━━━━━ RECORDS SUPPLIED

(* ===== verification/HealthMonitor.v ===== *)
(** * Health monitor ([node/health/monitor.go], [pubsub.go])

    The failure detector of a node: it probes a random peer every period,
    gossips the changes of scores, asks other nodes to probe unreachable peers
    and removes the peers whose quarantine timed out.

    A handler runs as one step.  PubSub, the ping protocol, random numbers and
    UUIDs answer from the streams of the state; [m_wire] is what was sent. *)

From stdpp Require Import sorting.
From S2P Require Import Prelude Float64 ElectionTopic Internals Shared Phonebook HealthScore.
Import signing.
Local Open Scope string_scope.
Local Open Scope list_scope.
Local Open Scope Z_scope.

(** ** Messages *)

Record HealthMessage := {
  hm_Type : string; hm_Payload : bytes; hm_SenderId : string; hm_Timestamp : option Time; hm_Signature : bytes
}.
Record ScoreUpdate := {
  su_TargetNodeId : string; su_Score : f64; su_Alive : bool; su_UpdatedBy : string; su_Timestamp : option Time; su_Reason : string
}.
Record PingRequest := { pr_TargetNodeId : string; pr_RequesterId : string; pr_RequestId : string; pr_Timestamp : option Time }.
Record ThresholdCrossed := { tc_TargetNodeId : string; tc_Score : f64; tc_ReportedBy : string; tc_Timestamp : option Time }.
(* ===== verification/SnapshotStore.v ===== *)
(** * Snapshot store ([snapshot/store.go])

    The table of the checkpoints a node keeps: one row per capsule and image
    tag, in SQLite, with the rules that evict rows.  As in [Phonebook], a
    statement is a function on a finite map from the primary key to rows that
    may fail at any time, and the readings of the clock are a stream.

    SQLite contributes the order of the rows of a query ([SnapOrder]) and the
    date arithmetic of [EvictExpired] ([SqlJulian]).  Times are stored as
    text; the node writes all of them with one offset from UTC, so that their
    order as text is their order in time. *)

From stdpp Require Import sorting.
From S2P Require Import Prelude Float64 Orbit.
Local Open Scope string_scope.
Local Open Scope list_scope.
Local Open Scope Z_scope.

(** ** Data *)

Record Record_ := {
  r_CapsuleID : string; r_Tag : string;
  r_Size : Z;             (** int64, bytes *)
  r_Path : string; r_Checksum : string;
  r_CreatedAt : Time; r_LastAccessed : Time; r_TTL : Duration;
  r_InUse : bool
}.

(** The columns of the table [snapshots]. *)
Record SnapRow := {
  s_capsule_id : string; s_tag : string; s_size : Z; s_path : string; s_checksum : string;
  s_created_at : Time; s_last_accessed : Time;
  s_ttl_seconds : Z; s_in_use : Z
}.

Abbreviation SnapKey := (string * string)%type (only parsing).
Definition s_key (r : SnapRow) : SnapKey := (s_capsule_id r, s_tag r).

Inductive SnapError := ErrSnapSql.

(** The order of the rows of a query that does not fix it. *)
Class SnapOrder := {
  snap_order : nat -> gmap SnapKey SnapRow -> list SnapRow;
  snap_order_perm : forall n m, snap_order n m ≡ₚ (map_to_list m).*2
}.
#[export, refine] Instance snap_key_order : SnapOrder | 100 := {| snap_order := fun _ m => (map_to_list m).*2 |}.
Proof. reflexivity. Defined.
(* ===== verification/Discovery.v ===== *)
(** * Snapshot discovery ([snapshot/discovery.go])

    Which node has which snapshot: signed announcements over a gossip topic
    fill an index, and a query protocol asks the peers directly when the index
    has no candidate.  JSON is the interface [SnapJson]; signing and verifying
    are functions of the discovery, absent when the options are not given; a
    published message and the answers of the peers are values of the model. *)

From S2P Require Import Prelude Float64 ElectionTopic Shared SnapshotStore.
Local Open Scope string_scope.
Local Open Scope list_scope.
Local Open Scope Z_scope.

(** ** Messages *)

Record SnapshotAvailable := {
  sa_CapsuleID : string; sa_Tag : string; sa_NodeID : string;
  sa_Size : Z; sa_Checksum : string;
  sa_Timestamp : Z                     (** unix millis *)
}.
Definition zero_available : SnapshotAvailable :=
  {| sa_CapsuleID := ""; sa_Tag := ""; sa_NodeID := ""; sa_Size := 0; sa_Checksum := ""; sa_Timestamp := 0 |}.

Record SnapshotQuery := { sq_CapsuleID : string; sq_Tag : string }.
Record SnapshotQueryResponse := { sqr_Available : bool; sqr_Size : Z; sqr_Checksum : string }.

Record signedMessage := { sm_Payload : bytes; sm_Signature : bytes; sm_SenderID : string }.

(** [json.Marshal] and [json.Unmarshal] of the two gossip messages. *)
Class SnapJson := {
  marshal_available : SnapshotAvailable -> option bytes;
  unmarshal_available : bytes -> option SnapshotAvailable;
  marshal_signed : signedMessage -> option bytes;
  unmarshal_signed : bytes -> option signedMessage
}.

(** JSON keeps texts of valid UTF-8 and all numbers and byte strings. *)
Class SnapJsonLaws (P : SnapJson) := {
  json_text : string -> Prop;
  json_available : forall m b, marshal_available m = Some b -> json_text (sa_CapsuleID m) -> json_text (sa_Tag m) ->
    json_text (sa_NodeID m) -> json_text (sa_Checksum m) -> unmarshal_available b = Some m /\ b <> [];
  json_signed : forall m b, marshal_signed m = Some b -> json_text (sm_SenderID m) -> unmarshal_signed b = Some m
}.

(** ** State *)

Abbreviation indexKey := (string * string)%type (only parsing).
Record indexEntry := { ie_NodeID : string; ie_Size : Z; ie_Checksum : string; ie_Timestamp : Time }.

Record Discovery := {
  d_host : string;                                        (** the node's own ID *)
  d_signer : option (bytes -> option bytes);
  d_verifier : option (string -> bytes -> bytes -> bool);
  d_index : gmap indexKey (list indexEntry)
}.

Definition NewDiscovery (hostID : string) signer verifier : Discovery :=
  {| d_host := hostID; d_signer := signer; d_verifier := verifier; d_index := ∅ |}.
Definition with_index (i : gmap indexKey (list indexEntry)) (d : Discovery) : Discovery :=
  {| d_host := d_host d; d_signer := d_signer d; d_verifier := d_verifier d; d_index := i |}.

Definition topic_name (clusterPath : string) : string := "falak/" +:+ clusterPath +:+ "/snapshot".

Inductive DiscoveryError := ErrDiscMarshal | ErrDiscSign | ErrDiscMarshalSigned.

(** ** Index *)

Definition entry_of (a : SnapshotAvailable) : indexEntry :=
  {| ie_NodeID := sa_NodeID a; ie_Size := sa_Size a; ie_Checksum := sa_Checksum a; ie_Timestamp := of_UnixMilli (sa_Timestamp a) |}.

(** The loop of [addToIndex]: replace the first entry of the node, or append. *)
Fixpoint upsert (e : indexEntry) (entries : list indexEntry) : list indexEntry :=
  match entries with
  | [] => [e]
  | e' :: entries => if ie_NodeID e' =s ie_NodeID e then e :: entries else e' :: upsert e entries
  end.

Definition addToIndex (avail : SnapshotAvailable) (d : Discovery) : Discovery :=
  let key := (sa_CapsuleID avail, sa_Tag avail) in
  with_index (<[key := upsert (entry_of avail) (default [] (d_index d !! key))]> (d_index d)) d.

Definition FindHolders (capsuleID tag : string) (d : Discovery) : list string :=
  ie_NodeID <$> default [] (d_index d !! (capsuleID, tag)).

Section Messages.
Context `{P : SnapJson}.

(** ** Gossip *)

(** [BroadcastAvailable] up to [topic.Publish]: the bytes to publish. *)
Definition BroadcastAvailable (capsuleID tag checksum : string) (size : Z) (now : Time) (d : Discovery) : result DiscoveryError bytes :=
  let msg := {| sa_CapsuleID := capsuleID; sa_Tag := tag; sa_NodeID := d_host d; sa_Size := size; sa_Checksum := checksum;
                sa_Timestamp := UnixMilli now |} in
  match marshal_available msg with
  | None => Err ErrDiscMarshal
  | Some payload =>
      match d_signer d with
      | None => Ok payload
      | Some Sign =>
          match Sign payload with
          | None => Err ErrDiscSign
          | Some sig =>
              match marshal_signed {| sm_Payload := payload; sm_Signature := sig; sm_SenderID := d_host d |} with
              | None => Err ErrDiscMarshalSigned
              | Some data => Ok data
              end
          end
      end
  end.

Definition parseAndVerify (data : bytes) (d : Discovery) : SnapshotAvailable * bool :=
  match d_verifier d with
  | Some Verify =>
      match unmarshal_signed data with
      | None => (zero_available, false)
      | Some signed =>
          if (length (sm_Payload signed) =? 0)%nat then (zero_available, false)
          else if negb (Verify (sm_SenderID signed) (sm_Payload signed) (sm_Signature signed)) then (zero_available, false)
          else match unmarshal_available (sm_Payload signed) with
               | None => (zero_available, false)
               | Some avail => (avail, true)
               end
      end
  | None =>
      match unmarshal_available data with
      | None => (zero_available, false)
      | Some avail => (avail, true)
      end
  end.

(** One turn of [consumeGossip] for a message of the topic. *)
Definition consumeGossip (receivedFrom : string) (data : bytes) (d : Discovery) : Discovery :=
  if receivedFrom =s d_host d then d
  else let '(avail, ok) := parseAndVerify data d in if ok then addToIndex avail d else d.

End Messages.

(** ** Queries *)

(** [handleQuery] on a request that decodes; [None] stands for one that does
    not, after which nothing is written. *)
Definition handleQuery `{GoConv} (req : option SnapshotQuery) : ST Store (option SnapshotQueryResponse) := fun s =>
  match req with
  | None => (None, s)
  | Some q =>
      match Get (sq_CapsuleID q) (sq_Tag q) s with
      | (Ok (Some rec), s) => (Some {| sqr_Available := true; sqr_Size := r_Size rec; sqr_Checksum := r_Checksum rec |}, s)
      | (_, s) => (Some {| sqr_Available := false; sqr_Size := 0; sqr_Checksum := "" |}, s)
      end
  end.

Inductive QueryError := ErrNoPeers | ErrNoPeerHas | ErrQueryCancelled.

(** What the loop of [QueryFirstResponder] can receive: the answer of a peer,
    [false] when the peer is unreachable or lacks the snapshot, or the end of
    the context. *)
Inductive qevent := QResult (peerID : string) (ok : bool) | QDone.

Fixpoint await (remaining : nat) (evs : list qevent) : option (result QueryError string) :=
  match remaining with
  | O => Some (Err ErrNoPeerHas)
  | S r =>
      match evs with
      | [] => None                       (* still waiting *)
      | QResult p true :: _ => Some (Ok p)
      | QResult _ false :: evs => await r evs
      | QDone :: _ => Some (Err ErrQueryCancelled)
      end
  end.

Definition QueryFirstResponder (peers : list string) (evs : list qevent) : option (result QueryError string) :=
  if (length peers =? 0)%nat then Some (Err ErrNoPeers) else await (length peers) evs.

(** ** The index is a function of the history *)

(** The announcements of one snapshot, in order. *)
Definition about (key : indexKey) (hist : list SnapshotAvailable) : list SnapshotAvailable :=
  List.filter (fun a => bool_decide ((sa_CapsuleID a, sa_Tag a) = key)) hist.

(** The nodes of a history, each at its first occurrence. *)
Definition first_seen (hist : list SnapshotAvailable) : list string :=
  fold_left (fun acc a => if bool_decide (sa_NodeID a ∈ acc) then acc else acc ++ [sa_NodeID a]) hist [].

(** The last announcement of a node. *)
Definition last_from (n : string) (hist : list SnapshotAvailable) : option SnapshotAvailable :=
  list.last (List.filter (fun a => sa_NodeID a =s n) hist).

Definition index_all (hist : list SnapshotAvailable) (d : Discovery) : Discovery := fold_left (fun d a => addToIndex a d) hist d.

━━━━━━━━━━

» **TASK TO CARRY OUT**
When the line with "match unmarshal_signed data with" is reached in the data above, start copying there, and copy each line exactly until the line with "Inductive QueryError := ErrNoPeers" has been copied; copy nothing else.

» **RESPONSE AREA**
      match unmarshal_signed data with
      | None => (zero_available, false)
      | Some signed =>
          if (length (sm_Payload signed) =? 0)%nat then (zero_available, false)
          else if negb (Verify (sm_SenderID signed) (sm_Payload signed) (sm_Signature signed)) then (zero_available, false)
          else match unmarshal_available (sm_Payload signed) with
               | None => (zero_available, false)
               | Some avail => (avail, true)
               end
      end
  | None =>
      match unmarshal_available data with
      | None => (zero_available, false)
      | Some avail => (avail, true)
      end
  end.

(** One turn of [consumeGossip] for a message of the topic. *)
Definition consumeGossip (receivedFrom : string) (data : bytes) (d : Discovery) : Discovery :=
  if receivedFrom =s d_host d then d
  else let '(avail, ok) := parseAndVerify data d in if ok then addToIndex avail d else d.

End Messages.

(** ** Queries *)

(** [handleQuery] on a request that decodes; [None] stands for one that does
    not, after which nothing is written. *)
Definition handleQuery `{GoConv} (req : option SnapshotQuery) : ST Store (option SnapshotQueryResponse) := fun s =>
  match req with
  | None => (None, s)
  | Some q =>
      match Get (sq_CapsuleID q) (sq_Tag q) s with
      | (Ok (Some rec), s) => (Some {| sqr_Available := true; sqr_Size := r_Size rec; sqr_Checksum := r_Checksum rec |}, s)
      | (_, s) => (Some {| sqr_Available := false; sqr_Size := 0; sqr_Checksum := "" |}, s)
      end
  end.

Inductive QueryError := ErrNoPeers | ErrNoPeerHas | ErrQueryCancelled.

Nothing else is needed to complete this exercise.